This is not an answer, but a derivative question worth pursuing. I put it here in hopes someone can complete it to an answer which solves the posted question.

Let p be a prime dividing n+1. Divide a given set A of integers into residue classes mod p, so there are a_j many members of A equal to j mod p. When I feel up to it, I will write out the equations for how many of the sums of unordered pairs from A add up to a number which is k mod p. The upshot is that for a set A to satisfy the required conditions mod n(n+1)/2, it needs to satisfy an equidistribution system of equations mod p for each such p. In other words, if S_c is the count of such sums from A with sum equal to c mod p, then S_c=S_b for c different from b mod p. We have p choose 2 equations of a form like $$\sum_{j+k=c \bmod p, j \lt k} a_ja_k + \sum_{j+j=c \bmod p} (a_j^2 + a_j)/2= \sum_{j+k=b \bmod p, j \lt k} a_ja_k + \sum_{j+j=b \bmod p} (a_j^2 + a_j)/2$$.

The question now is are there any tuples of nonnegative integers $a_j$ whose sum is $n$ and which satisfy the above system? For n=2 and p=3, we have (0,1,1). Are there any others?

It is easy to verify (by running through 3-partitions of 5) that for n=5 and p=3, there are no (error: at least one, thanks David Speyer) 5- sets A which sums are equidistributed mod 3.

Edit

It turns out there are others.
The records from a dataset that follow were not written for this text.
(** * Tiklog delivery back end: dispatch, response relay, delivery lifecycle
      and rider discovery.

    Shallow embedding of [RabbitMqService] (connection registry, response
    relay, start/end of delivery with settlement, message bus) and of
    [DeliveryController] (rider discovery and arrival time, creating and
    editing a delivery).

    Conventions.
    - A JavaScript [number] is a [JS.JSNum]: a finite value, an infinity or
      [NaN].  The arithmetic operators round their exact result to IEEE 754
      binary64 (round to nearest, ties to even, overflow to an infinity), as
      the engine does; negative zero is identified with zero.
    - A constant of [config/constants] and a stored distance are given by
      their decimal value, a rational; [JS.num] is the number it denotes.
    - [null]/[undefined] is [None].
    - A Mongo [ObjectId] is a natural number handed out by the store. *)

From Stdlib Require Import ZArith QArith Qround Qabs Qreduction Qpower.
From Stdlib Require Import List String Bool.
From Stdlib Require Import Lia Lqa Sorted.
From Stdlib Require Floats.
Import ListNotations.

Local Open Scope Q_scope.

(* ===================================================================== *)
(** ** JavaScript values and operators used by the code                   *)
(* ===================================================================== *)

Module JS.

(** [Math.round] on a finite number: the nearest integer, ties towards
    [+Infinity]. *)
Definition Math_round (x : Q) : Z := Qfloor (x + (1 # 2)).

(** [Math.floor] on a finite number. *)
Definition Math_floor (x : Q) : Z := Qfloor x.

(** Every JavaScript array is truthy, the empty one included. *)
Definition truthy_array {A : Type} (a : list A) : bool := true.

(** [a[a.length - 1]]: [undefined] on the empty array. *)
Definition last_elem {A : Type} (a : list A) : option A :=
  nth_error a (List.length a - 1).

(** Truthiness of a [boolean | null]. *)
Definition truthy_bool (b : option bool) : bool :=
  match b with Some true => true | _ => false end.

(** A number with the two infinities and [NaN] (negative zero apart). *)
Inductive JSNum : Type :=
  | Fin (q : Q)
  | PInf
  | NInf
  | NaN.

Definition neg (a : JSNum) : JSNum :=
  match a with
  | Fin q => Fin (- q)
  | PInf => NInf
  | NInf => PInf
  | NaN => NaN
  end.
Let d be an odd divisor of n+1. One can look at the addition table of 0,..,n to see that there are an equal number of representatives mod d among all ordered pairs of sums. As d is odd, this reduces to equidistribution mod d among the unordered pairs of their sums. "Removing" the last column (addition by n) shows that the equidistribution remains when restricted to the set A=(0,1,...,n-1). So there is a solution to the system of equations above, not just for odd primes p, but also for odd divisors d of (n+1) (and for odd d dividing n). So the approach suggested above does not directly lead to a proof of the nonexistence of such sets mod m (because p=d is too small). It might yield something for large divisors d of m, however.

End Edit

Gerhard "Is This In The Literature?" Paseman, 2018.06.19.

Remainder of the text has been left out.